Marcela e Felipe Noble Herrera, adotados por Ernestina Herrera de Noble (86 anos) quando eram bebês, em maio e julho de 1976, respectivamente, chegaram ao local de automóvel, protegidos por guarda-costas e em meio a uma forte operação de segurança.

Os jovens haviam manifestado há uma semana, inesperadamente, a disposição de submeter-se ao teste, com extração de sangue e saliva

A decisão dos irmãos foi tomada 10 anos depois de iniciada a causa judicial que incluiu a detenção, em 2003, por algumas horas, de sua mãe adotiva, que dirige o maior grupo de imprensa da Argentina.

O processo de teste levará entre três e quatro semanas, explicou.

A decisão dos jovens foi anunciada pouco depois de o Tribunal de Cassação (apelação) ter confirmado uma resolução sobre a submissão deles ao teste, de forma obrigatória, como autoriza a lei.

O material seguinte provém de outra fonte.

(* ===== verification/SubagentHistory.v ===== *)
(** * Jobs rebuilt from the log (manager.py, [restore_from_history])

    The events a manager published tell a later process which jobs existed and
    which messages were queued but never delivered.  Workers do not survive, so
    a job that was neither finished nor parked is stale; of the parked jobs the
    four newest are kept.  Conversions of logged numbers may raise. *)

From S2P Require Import Prelude PyValue Lines Workspace Replay SubagentJobs.

(** What the manager reads of the agent that owns it; [directory] is its working
    directory, [conversation] the contents of its messages, joined. *)
Record ParentAgent := {
  p_agent_id : option pystr;
  session_generation : option Z;
  current_session_id : option pystr;
  active_goal : option pystr;
  directory : pystr;
  conversation : pystr;
}.

(** An event: its kind and its payload. *)
Abbreviation logged := (pystr * pydict)%type.

Section Restore.
Context `{TextDigest} `{Seconds} `{PyCoercions}.

(** [_optional_int], [_optional_float], and [float(v or d)], [int(v or d)]. *)
Definition _optional_int (v : pyval) : result (option Z) :=
  match v with VNone => Ok None | _ => n ← py_int v; Ok (Some n) end.
Definition _optional_float (v : pyval) : result (option Z) :=
  match v with VNone => Ok None | _ => t ← seconds_of v; Ok (Some t) end.
Definition int_or (v : pyval) (d : Z) : result Z := if truthy v then py_int v else Ok d.
Definition seconds_or (v : pyval) (d : Z) : result Z := if truthy v then seconds_of v else Ok d.
Definition text_or (v : pyval) (d : pystr) : pystr := if truthy v then py_str v else d.
Definition text_or_else (v : pyval) (d : option pystr) : option pystr := if truthy v then optional_str v else d.

(** ** What the events say *)

Record Collected := {
  latest : list (pystr * pydict);
  queued_messages : list (pystr * pydict);
  delivered_messages : list pystr;
  queued_directives : list (pystr * pydict);
  delivered_directives : list pystr;
}.

Definition nothing_collected : Collected :=
  {| latest := []; queued_messages := []; delivered_messages := []; queued_directives := []; delivered_directives := [] |}.

Definition to_child (p : pydict) : bool := is_str (dget_none p $"direction") $"parent_to_child".

Definition collect_event (c : Collected) (e : logged) : Collected :=
  let '(kind, p) := e in
  if bool_decide (kind = $"subagent_job_changed") then
    match str_or_empty (dget_none p $"job_id") with
    | [] => c
    | i => {| latest := assoc_set (latest c) i p; queued_messages := queued_messages c;
              delivered_messages := delivered_messages c; queued_directives := queued_directives c;
              delivered_directives := delivered_directives c |}
    end
  else if bool_decide (kind = $"subagent_communication_queued") then
    match str_or_empty (dget_none p $"item_id") with
    | [] => c
    | i => if to_child p
           then {| latest := latest c; queued_messages := queued_messages c;
                   delivered_messages := delivered_messages c; queued_directives := assoc_set (queued_directives c) i p;
                   delivered_directives := delivered_directives c |}
           else {| latest := latest c; queued_messages := assoc_set (queued_messages c) i p;
                   delivered_messages := delivered_messages c; queued_directives := queued_directives c;
                   delivered_directives := delivered_directives c |}
    end
  else if bool_decide (kind = $"subagent_communication_delivered") then
    match str_or_empty (dget_none p $"item_id") with
    | [] => c
    | i => if to_child p
           then {| latest := latest c; queued_messages := queued_messages c;
                   delivered_messages := delivered_messages c; queued_directives := queued_directives c;
                   delivered_directives := i :: delivered_directives c |}
           else {| latest := latest c; queued_messages := queued_messages c;
                   delivered_messages := i :: delivered_messages c; queued_directives := queued_directives c;
                   delivered_directives := delivered_directives c |}
    end
  else c.

Definition collect (events : list logged) : Collected := foldl collect_event nothing_collected events.

(** ** Jobs *)

Definition restored_status (s : pystr) : JobStatus :=
  default STALE (head (filter (fun st => status_text st = s)
    [COMPLETED; FAILED; CANCELLED; KILLED; TIMED_OUT; INDETERMINATE; STALE; BLOCKED])).

(** The job of a payload, and whether its status was changed to stale. *)
Definition restore_job (now : Z) (p : ParentAgent) (job_id : pystr) (d : pydict) : result (SubagentJob * bool) :=
  let get := dget_none d in
  let text k := optional_str (get k) in
  let logged_status := text_or (get $"status") $"stale" in
  let status := restored_status logged_status in
  let lost := bool_decide (status_text status <> logged_status) in
  created_at ← seconds_or (get $"created_at") now;
  started_at ← _optional_float (get $"started_at");
  finished_at ← _optional_float (get $"finished_at");
  timeout_seconds ← _optional_int (get $"timeout_seconds");
  depth ← int_or (get $"depth") 0;
  deadline ← _optional_float (get $"guidance_deadline_at");
  prompt ← int_or (get $"prompt_tokens") 0;
  completion ← int_or (get $"completion_tokens") 0;
  calls ← int_or (get $"tool_calls") 0;
  worker ← int_or (get $"worker_generation") 0;
  models ← int_or (get $"model_calls") 0;
  epoch ← int_or (get $"cancellation_epoch") 0;
  progress ← iter_or_empty (get $"progress");
  last ← _optional_float (get $"last_activity_at");
  rounds ← int_or (get $"max_rounds") _DEFAULT_MAX_ROUNDS;
  active ← seconds_or (get $"active_seconds") 0;
  Ok ({| spec := {| id := job_id; mode := text_or (get $"mode") $"explore";
                    task := text_or (get $"task") $"restored sub-agent task";
                    created_at := created_at; parent_agent_id := p_agent_id p;
                    parent_session_id := text_or_else (get $"parent_session_id") (current_session_id p);
                    timeout_seconds := timeout_seconds; generation := default 0 (session_generation p);
                    parent_job_id := text $"parent_job_id"; depth := depth;
                    context_mode := text_or (get $"context_mode") $"recent";
                    max_tool_calls := None; max_tokens := None; verification_for := text $"verification_for";
                    working_directory := text $"working_directory"; goal_id := text $"goal_id";
                    max_rounds := rounds; model_profile_name := text $"model_profile_name";
                    auto_verify := truthy (dget_or d $"auto_verify" (VBool true));
                    agent_id := text_or_else (get $"agent_id") (Some ($"sa_" ++ job_id)) |};
         status := status;
         times := {| started_at := started_at; finished_at := finished_at; last_activity_at := last |};
         report := {| job_result := text $"result";
                      error := if lost then Some $"Worker was not recoverable after process resume." else text $"error";
                      structured_result := None; worktree_path := text $"worktree_path" |};
         usage := {| prompt_tokens := prompt; completion_tokens := completion; tool_calls := calls;
                     model_calls := models; usage_uncertain := truthy (dget_or d $"usage_uncertain" (VBool false));
                     active_seconds := active |};
         guidance := {| guidance_request_id := text $"guidance_request_id"; guidance_deadline_at := deadline;
                        resume_reference := text $"resume_reference";
                        resume_ready := truthy (dget_or d $"resume_ready" (VBool false)) |};
         cancellation := {| cancel_requested := false; cancellation_epoch := epoch;
                            cancellation_id := text $"cancellation_id" |};
         delivery := {| injected_to_parent := py_contains ($"id=" ++ job_id) (conversation p);
                        completion_seq := None; verification_job_id := text $"verification_job_id" |};
         activity := {| progress := map py_str progress; current_tool := text $"current_tool";
                        worker_generation := worker |} |},
      bool_decide (status = STALE) && negb (bool_decide (py_str (get $"status") = $"stale"))).

(** Parked jobs beyond the four newest. *)
Definition overflow_ids (jobs : list SubagentJob) : list pystr :=
  map (fun j => id (spec j))
    (drop (Z.to_nat _MAX_ACTIVE_SUBAGENTS)
      (stable_sort (fun a b => created_at (spec b) <=? created_at (spec a))
        (filter (fun j => is_terminal (status j) = false) jobs))).

Definition cancel_overflow (now : Z) (j : SubagentJob) : SubagentJob :=
  set_status CANCELLED
    (set_times (set_finished_at (Some now) (times j))
      (set_guidance (set_guidance_request_id None (set_guidance_deadline_at None (guidance j)))
        (set_report (set_error (Some $"Restored subagent exceeded the global four-agent limit.") (report j)) j))).

Definition drop_overflow (now : Z) (jobs : list SubagentJob) : list SubagentJob :=
  let over := overflow_ids jobs in
  map (fun j => if bool_decide (id (spec j) ∈ over) then cancel_overflow now j else j) jobs.

(** ** Messages *)

Definition MESSAGE_KINDS : list pystr :=
  [$"reply"; $"milestone"; $"amendment"; $"warning"; $"approval_needed"; $"partial"; $"guidance"].

Definition restore_message (now : Z) (p : ParentAgent) (i : pystr) (d : pydict) : result (option SubagentCommunication) :=
  let get := dget_none d in
  let sender := text_or (get $"sender_agent_id") $"restored-child" in
  let recipient := text_or (get $"recipient_agent_id") (default $"root" (p_agent_id p)) in
  let content := strip (str_or_empty (get $"content")) in
  if bool_decide (content = []) then Ok None else
  let logged_kind := text_or (get $"kind") $"milestone" in
  let kind := if bool_decide (logged_kind ∈ MESSAGE_KINDS) then logged_kind else $"milestone" in
  let current := default 0 (session_generation p) in
  let sender_job := optional_str (get $"sender_job_id") in
  let reply := optional_str (get $"reply_to") in
  n ← int_or (get $"seq") 1;
  created ← seconds_or (get $"created_at") now;
  h ← sorted_hash (communication_key sender sender_job recipient current kind reply content);
  Ok (Some {| item_id := i; seq := Z.max 1 n; sender_agent_id := sender; sender_job_id := sender_job;
              recipient_agent_id := recipient; content := content; c_created_at := created; c_generation := current;
              kind := kind; reply_to := reply; content_hash := h |}).

Fixpoint restore_messages (now : Z) (p : ParentAgent) (delivered : list pystr) (l : list (pystr * pydict))
    : result (list SubagentCommunication) :=
  match l with
  | [] => Ok []
  | (i, d) :: l =>
    if bool_decide (i ∈ delivered) || py_contains ($"item_id=" ++ i) (conversation p)
    then restore_messages now p delivered l
    else m ← restore_message now p i d; rest ← restore_messages now p delivered l; Ok (option_list m ++ rest)
  end.

Definition restore_directive (now : Z) (p : ParentAgent) (i : pystr) (d : pydict) : result (option SubagentDirective) :=
  let get := dget_none d in
  let target := str_or_empty (get $"target_job_id") in
  let content := strip (str_or_empty (get $"content")) in
  let source := text_or (get $"source") $"parent" in
  if bool_decide (target = []) || bool_decide (content = []) || negb (bool_decide (source ∈ [$"parent"; $"human"]))
  then Ok None else
  n ← int_or (get $"seq") 1;
  created ← seconds_or (get $"created_at") now;
  Ok (Some {| directive_id := i; d_seq := Z.max 1 n; target_job_id := target;
              d_sender_agent_id := text_or (get $"sender_agent_id")
                                     (match p_agent_id p with Some (_ :: _ as a) => a | _ => $"root" end);
              d_content := content; d_created_at := created; d_generation := default 0 (session_generation p);
              d_content_hash := str_or_empty (get $"content_hash"); source := source |}).

Fixpoint restore_directives (now : Z) (p : ParentAgent) (delivered : list pystr) (l : list (pystr * pydict))
    : result (list SubagentDirective) :=
  match l with
  | [] => Ok []
  | (i, d) :: l =>
    if bool_decide (i ∈ delivered) then restore_directives now p delivered l
    else m ← restore_directive now p i d; rest ← restore_directives now p delivered l; Ok (option_list m ++ rest)
  end.

(** ** The whole log *)

Record Restored := {
  restored : list SubagentJob;
  changed : list pystr;
  pending_messages : list SubagentCommunication;
  pending_directives : list SubagentDirective;
}.

Fixpoint restore_jobs (now : Z) (p : ParentAgent) (l : list (pystr * pydict)) : result (list (SubagentJob * bool)) :=
  match l with
  | [] => Ok []
  | (i, d) :: l => j ← restore_job now p i d; rest ← restore_jobs now p l; Ok (j :: rest)
  end.

Definition restore_log (now : Z) (p : ParentAgent) (events : list logged) : result Restored :=
  let c := collect events in
  jobs ← restore_jobs now p (latest c);
  messages ← restore_messages now p (delivered_messages c) (queued_messages c);
  directives ← restore_directives now p (delivered_directives c) (queued_directives c);
  Ok {| restored := drop_overflow now jobs.*1;
        changed := map (fun j => id (spec j.1)) (filter (fun j => j.2 = true) jobs) ++ overflow_ids jobs.*1;
        pending_messages := stable_sort (fun a b => seq a <=? seq b) messages;
        pending_directives := stable_sort (fun a b => d_seq a <=? d_seq b) directives |}.
End Restore.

"O que pode acontecer?, sejam ou não filhos de desaparecidos, nunca dissemos que eram, mas que podiam ser (...). a partir daí, tudo será verdade", disse à AFP Estela Carlotto, presidente das Avós, ao fazer um pronunciamento na sede da ONU, em Genebra, para apresentar a candidatura da entidade ao Prêmio Nobel da Paz 2011.

As Avós da Praça de Maio estimam que 500 crianças, filhos de desaparecidos, foram roubados e entregues à adoção ilegal durante a ditadura, dos quais 103 recuperaram sua identidade.

Segundo organismos de direitos humanos, 30.000 opositores desapareceram durante o regime.